WHAT IS BEING ASKED: Restate word for word the lines of the records below, starting at the line that contains "forall l K, l" and ending at the line that contains "Proof. intros H (q'", with both of those lines included and nothing else.

SUPPLIED DATA:
Section alone.
Context (i : nat) (ambient : config).

(** The call runs, or a close that somebody waits for ends. *)
Definition alone (p q : pool) : Prop :=
  perform (ResumeCall i true) p = Some q \/ exists c, perform (CloseSettles c Fulfilled) p = Some q.

Lemma alone_step p q : alone p q -> step p q.
Proof. intros [H|[c H]]; by eexists. Qed.

Lemma alone_steps p q : rtc alone p q -> rtc step p q.
Proof. induction 1; [done|]. eapply rtc_l; [by apply alone_step|done]. Qed.

Definition reachable (p : pool) : Prop := rtc step new_pool p.

Definition ends_with (p : pool) (K : list frame) (Q : pool -> result error value -> Prop) : Prop :=
  exists q r, rtc alone p q /\ calls q !! i = Some (ambient, (Settled r, K)) /\ Q q r.

Definition completes (m : computation) (q : pool) (Q : pool -> result error value -> Prop) : Prop :=
  forall l K, l !! i = Some (ambient, ((m q).2.1, (m q).2.2 ++ K)) -> reachable (set_calls l (m q).1) ->
  ends_with (set_calls l (m q).1) K Q.

Lemma ends_with_steps p q K Q : rtc alone p q -> ends_with q K Q -> ends_with p K Q.
Proof. intros H (q' & r & H1 & H2 & H3). exists q', r. split; [by etrans|done]. Qed.

Lemma completes_mono m q (Q Q' : pool -> result error value -> Prop) : (forall p r, reachable p -> Q p r -> Q' p r) -> completes m q Q -> completes m q Q'.
Proof.
  intros HQ H l K Hl Hr. destruct (H l K Hl Hr) as (p & r & H1 & H2 & H3). exists p, r. split; [done|]. split; [done|].
  apply HQ; [|done]. unfold reachable in *. etrans; [exact Hr|by apply alone_steps].
Qed.

Lemma completes_ret m q q' r Q : m q = (q', (Settled r, [])) -> (forall l, Q (set_calls l q') r) -> completes m q Q.
Proof. intros Hm HQ l K. rewrite Hm. cbn. intros Hl _. exists (set_calls l q'), r. split; [reflexivity|auto]. Qed.

(** One step of the call. *)
Lemma call_goes_on p w f K r q Q : calls p !! i = Some (ambient, (w, f :: K)) -> reachable p ->
  wait_result w true p = Some (r, q) -> completes (run_frame ambient f r) q Q -> ends_with p K Q.
Proof.
  intros Hc Hp Hw H.
  assert (calls (run_frame ambient f r q).1 = calls p) as Hcalls.
  { pose proof (well_owned_reachable p Hp) as Ho. unfold well_owned in Ho. rewrite (all_claims_delete _ _ _ Hc) in Ho.
    destruct (sound_wait_result _ _ _ _ _ _ _ _ Hw Ho) as [Hq Hcq].
    destruct (safe_run_frame False ambient f r K q (all_claims (delete i (calls p)))) as [_ H1]; [|congruence].
    rewrite <- app_assoc. cbn [stack_claims] in Hq. by rewrite <- app_assoc in Hq. }
  assert (perform (ResumeCall i true) p =
    Some (set_calls (<[i := (ambient, ((run_frame ambient f r q).2.1, (run_frame ambient f r q).2.2 ++ K))]> (calls p))
      (run_frame ambient f r q).1)) as Hs.
  { cbn. unfold resume. rewrite Hc, Hw. rewrite <- Hcalls. by destruct (run_frame ambient f r q) as [q' [w' gs]]. }
  eapply ends_with_steps; [apply rtc_once; by left|]. apply H.
  - apply list_lookup_insert_eq. by eapply lookup_lt_Some.
  - unfold reachable in *. eapply rtc_r; [exact Hp|]. by exists (ResumeCall i true).
Qed.

Lemma completes_await m f q Q : completes m q (fun p r => completes (run_frame ambient f r) p Q) -> completes (await_then m f) q Q.
Proof.
  intros H l K. unfold await_then. specialize (H l (f :: K)). destruct (m q) as [q' [w fs]]. cbn in *.
  rewrite <- app_assoc. cbn. intros Hl Hr. destruct (H Hl Hr) as (p & r & H1 & H2 & H3).
  eapply ends_with_steps; [exact H1|]. eapply call_goes_on; [exact H2| |reflexivity|exact H3].
  unfold reachable in *. etrans; [exact Hr|by apply alone_steps].
Qed.

(** A wait for the driver, and the frame that follows. *)
Lemma completes_driver m q q' w f Q : m q = (q', (w, [f])) ->
  (forall l, reachable (set_calls l q') -> exists r p, wait_result w true (set_calls l q') = Some (r, p) /\ completes (run_frame ambient f r) p Q) ->
  completes m q Q.
Proof.
  intros Hm H l K. rewrite Hm. cbn. intros Hl Hr. destruct (H l Hr) as (r & p & Hw & Hf).
  by eapply call_goes_on.
Qed.

(** ** Closing *)

(** The pool after changes that concern neither the queue nor who holds what: with those idle
    connections, and with no connection changed but those of a list. *)
Record keeps (idle touched : list nat) (p q : pool) : Prop := {
  k_idle : connections q = idle;
  k_pending : pendingCheckouts q = pendingCheckouts p;
  k_in_use : connectionsInUse q = connectionsInUse p;
  k_spawned : connectionsBeingSpawned q = connectionsBeingSpawned p;
  k_ids : idSeq q = idSeq p;
  k_outcomes : outcomes q = outcomes p;
  k_inflight : inflightConnectionCloses q = inflightConnectionCloses p;
  k_heap : forall c, ~ c ∈ touched -> heap q !! c = heap p !! c
}.

Lemma keeps_calls p l : keeps (connections p) [] p (set_calls l p).
Proof. by split. Qed.

Lemma keeps_trans idle idle' l l' p q r : keeps idle l p q -> keeps idle' l' q r -> keeps idle' (l ++ l') p r.
Proof.
  intros [] []. split; try congruence. intros c [H1 H2]%not_elem_of_app. etrans; [by apply k_heap1|by apply k_heap0].
Qed.

Definition open_connection (p : pool) (c : nat) : Prop :=
  exists k, heap p !! c = Some k /\ close_promise k = None /\ closed_connection k = false.

Lemma completes_close c q : open_connection q c -> inflightConnectionCloses q = [] ->
  completes (closeConnection c) q (fun p r => is_Ok r = true /\ keeps (connections q) [c] q p).
Proof.
  intros (k & Hk & Hp & _) Hi l K. unfold closeConnection, connection_at. rewrite Hk, Hp, Hi. cbn.
  set (q1 := set_inflight [c] (on_connection c (fun k => with_close None (with_checked_in None k)) q)). intros Hl Hr.
  assert (heap q1 !! c = Some (with_close None (with_checked_in None k))) as Hk1.
  { cbn. by rewrite lookup_alter_eq, Hk. }
  assert (perform (CloseSettles c Fulfilled) (set_calls l q1) = Some (on_connection c (with_close (Some Fulfilled)) (set_calls l q1))) as Hs.
  { cbn. unfold close_settles, connection_at. cbn [heap set_calls]. by rewrite Hk1. }
  eapply ends_with_steps; [apply rtc_once; right; by exists c|].
  eapply call_goes_on; [exact Hl| | |].
  - unfold reachable in *. eapply rtc_r; [exact Hr|]. by exists (CloseSettles c Fulfilled).
  - cbn [wait_result]. unfold connection_at. cbn [heap on_connection set_heap set_calls]. rewrite lookup_alter_eq.
    rewrite Hk1. reflexivity.
  - eapply completes_ret; [reflexivity|]. intros l'. split; [done|]. split; try done.
    + cbn. by rewrite bool_decide_eq_true_2, Hi.
    + intros d Hd. assert (c <> d) by (intros ->; set_solver). cbn. by rewrite !lookup_alter_ne.
Qed.

Lemma completes_closeExpired cs q : Forall (open_connection q) cs -> NoDup cs -> inflightConnectionCloses q = [] ->
  completes (closeExpiredIdleConnections cs) q (fun p r => is_Ok r = true /\ keeps (connections q) cs q p).
Proof.
  revert q. induction cs as [|c cs IH]; intros q Ho Hn Hi.
  - eapply completes_ret; [reflexivity|]. intros l. split; [done|apply keeps_calls].
  - apply Forall_cons in Ho as [Hc Ho]. apply NoDup_cons in Hn as [Hni Hn].
    apply completes_await. eapply completes_mono; [|by apply completes_close]. intros p r _ [Hr Hk].
    destruct r as [v|]; [|done]. cbn [run_frame].
    eapply completes_mono; [|apply IH; [|done|by rewrite (k_inflight _ _ _ _ Hk)]].
    + intros p' r' _ [Hr' Hk']. split; [done|]. rewrite (k_idle _ _ _ _ Hk) in Hk'. exact (keeps_trans _ _ _ _ _ _ _ Hk Hk').
    + apply Forall_forall. intros d Hd. rewrite Forall_forall in Ho. destruct (Ho d Hd) as (k & Hk1 & Hk2).
      exists k. rewrite (k_heap _ _ _ _ Hk); [done|]. intros ->%list_elem_of_singleton. done.
Qed.

Lemma schedule_keeps cfg p : keeps (connections p) [] p (scheduleIdleConnectionReaper cfg p).
Proof.
  unfold scheduleIdleConnectionReaper. destruct (idleConnectionReaperTimer p), (connections p) eqn:E, (idleTimeoutMillis cfg);
    by split.
Qed.

Lemma completes_ext m m' q q' Q : m q = m' q' -> completes m' q' Q -> completes m q Q.
Proof. intros E H l K. rewrite E. apply H. Qed.

(** Reaping keeps the idle connections that have not expired, and all when each has an open
    transaction. *)
Definition reaped (q p : pool) : Prop :=
  exists touched, keeps (connections p) touched q p /\ connections p `sublist_of` connections q /\
    (forall c, c ∈ connections p -> ~ c ∈ touched) /\
    (forallb (connectionHasOpenTransaction q) (connections q) = true -> connections p = connections q).

Lemma reaped_refl q l : reaped q (set_calls l q).
Proof. exists []. split; [by split|]. split; [done|]. split; [set_solver|done]. Qed.

Lemma filter_keeps_all {A} (f : A -> bool) l : forallb f l = true -> List.filter f l = l.
Proof. induction l as [|x l IH]; cbn; [done|]. intros [-> H]%andb_true_iff. f_equal. by apply IH. Qed.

WRITTEN SOLUTION:
  forall l K, l !! i = Some (ambient, ((m q).2.1, (m q).2.2 ++ K)) -> reachable (set_calls l (m q).1) ->
  ends_with (set_calls l (m q).1) K Q.

Lemma ends_with_steps p q K Q : rtc alone p q -> ends_with q K Q -> ends_with p K Q.
Proof. intros H (q' & r & H1 & H2 & H3). exists q', r. split; [by etrans|done]. Qed.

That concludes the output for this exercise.